Each line in the data holding "etransitivity" should be listed.

Stored data entries
BEGIN

Lemma findRandomPickup_quiet : Rel (Quiet botId) findRandomPickup.
Proof. unfold findRandomPickup. quiet. Qed.
Hint Resolve findRandomPickup_quiet : bow.

Lemma dead_branch_quiet id : Rel (Quiet botId) (dead_branch id).
Proof. unfold dead_branch. quiet. Qed.

Lemma idle_gate_quiet id t : Rel (Quiet botId) (idle_gate id t).
Proof. unfold idle_gate. quiet. Qed.

Lemma travel_continue_quiet id pos t : Rel (Quiet botId) (travel_continue id pos t).
Proof. unfold travel_continue. quiet. Qed.

Lemma reselect_quiet id pos t : Rel (Quiet botId) (reselect id pos t).
Proof. unfold reselect. quiet. Qed.
End PhasesQuiet.

(** [Fired botId t s s']: between [s] and [s'] the bot fired exactly one
    arrow; the cooldown had passed, it had an arrow, it now has one fewer
    and its [lastShootTime] is [t]. *)
Section Fire.
Context `{Engine}.
Variable botId : EntityId.
Variable t : Q.

Definition Fired (s s' : Server) : Prop :=
  exists lt p new,
    shoot_time botId s = Some lt /\ BOT_SHOOT_COOLDOWN <= t - lt /\
    getPlayer (sv_host s) botId = Some p /\ (0 < arrowCount p)%Z /\
    shoot_time botId s' = Some t /\
    getPlayer (sv_host s') botId = Some (set_arrowCount p (arrowCount p - 1)) /\
    log (sv_host s') = log (sv_host s) ++ new /\ arrow_sends new = 1%nat.

Definition ShotRel (s s' : Server) : Prop := Quiet botId s s' \/ Fired s s'.

Lemma Quiet_Fired s1 s2 s3 : Quiet botId s1 s2 -> Fired s2 s3 -> Fired s1 s3.
Proof.
  intros (T & P & n1 & L1 & A1) (lt & p & n2 & Hl & Hc & Hp & Ha & Ht & Hp' & L2 & A2).
  rewrite T in Hl. rewrite P in Hp.
  exists lt, p, (n1 ++ n2). repeat split; auto.
  rewrite L2, L1, app_assoc. reflexivity.
  rewrite arrow_sends_app, A1, A2. reflexivity.
Qed.

Lemma Fired_Quiet s1 s2 s3 : Fired s1 s2 -> Quiet botId s2 s3 -> Fired s1 s3.
Proof.
  intros (lt & p & n1 & Hl & Hc & Hp & Ha & Ht & Hp' & L1 & A1) (T & P & n2 & L2 & A2).
  exists lt, p, (n1 ++ n2). rewrite T, P. repeat split; auto.
  rewrite L2, L1, app_assoc. reflexivity.
  rewrite arrow_sends_app, A1, A2. reflexivity.
Qed.

Lemma ShotRel_refl s : ShotRel s s.
Proof. left. apply Quiet_refl. Qed.

(** Quiet, then possibly a shot, then quiet: possibly a shot. *)
Lemma Rel_quiet_then_shot {A B} (m : Act Server A) (k : A -> Act Server B) :
  Rel (Quiet botId) m -> (forall a, Rel ShotRel (k a)) -> Rel ShotRel (bind m k).
Proof.
  intros Hm Hk. eapply Rel_bind; [exact Hm | exact Hk | intros; left; assumption |].
  intros s1 s2 s3 H1 [H2 | H2]; [left; etransitivity; eassumption | right; eapply Quiet_Fired; eassumption].
Qed.

Lemma Rel_quiet_shot {A} (m : Act Server A) : Rel (Quiet botId) m -> Rel ShotRel m.
Proof. apply Rel_weaken. intros s s' Hq. left. exact Hq. Qed.

Lemma Rel_shot_then_quiet {A B} (m : Act Server A) (k : A -> Act Server B) :
  Rel ShotRel m -> (forall a, Rel (Quiet botId) (k a)) -> Rel ShotRel (bind m k).
Proof.
  intros Hm Hk. eapply Rel_bind; [exact Hm | exact Hk | auto |].
  intros s1 s2 s3 [H1 | H1] H2; [left; etransitivity; eassumption | right; eapply Fired_Quiet; eassumption].
Qed.

Lemma try_shoot_shot draw : Rel ShotRel (try_shoot botId t draw).
Proof.
  intros s. unfold try_shoot.
  destruct (botStates s !! botId) as [st|] eqn:Est;
    [|rewrite (exec_bind_none _ _ s s); [apply ShotRel_refl | unfold need_bot, need; rewrite Est; reflexivity]].
  rewrite (exec_bind_some _ _ s s st); [|unfold need_bot, need; rewrite Est; reflexivity].
  unfold when at 1. destruct (Qle_bool _ _) eqn:Ecd; [|apply ShotRel_refl].
  rewrite (exec_bind_some _ _ s s (host_of s)); [|reflexivity]. simpl host_of.
  destruct (getPlayer (sv_host s) botId) as [p|] eqn:Ep; [|apply ShotRel_refl].
  unfold when at 1. destruct (Z.ltb_spec 0 (arrowCount p)) as [Ha|Ha]; [|apply ShotRel_refl].
  destruct (getCharacterViewRay (sv_host s) botId) as [vr|] eqn:Ev; [|apply ShotRel_refl].
  do 4 (erewrite exec_bind_some; [|reflexivity]).
  match goal with |- ShotRel s (exec ?m ?s4) =>
    assert (Hq : Rel (Quiet botId) m) by quiet;
    right; apply (Fired_Quiet s s4); [|apply Hq] end.
  destruct (lookup_ent (ents (sv_host s)) botId) as [e|] eqn:Ee;
    [|unfold getPlayer in Ep; rewrite Ee in Ep; discriminate].
  eexists (lastShootTime st), p, _. unfold shoot_time. simpl.
  rewrite Est, lookup_alter, decide_True, Est by reflexivity. qbool.
  split; [reflexivity|]. split; [exact Ecd|]. split; [exact Ep|]. split; [exact Ha|].
  split; [reflexivity|]. split; [exact (getPlayer_update_player _ _ _ _ _ Ee)|].
  split; reflexivity.
Qed.
End Fire.

Ltac quiet_solve := solve [quiet].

END

SOLUTION FOR THIS EXERCISE =>
  intros s1 s2 s3 H1 [H2 | H2]; [left; etransitivity; eassumption | right; eapply Quiet_Fired; eassumption].
  intros s1 s2 s3 [H1 | H1] H2; [left; etransitivity; eassumption | right; eapply Fired_Quiet; eassumption].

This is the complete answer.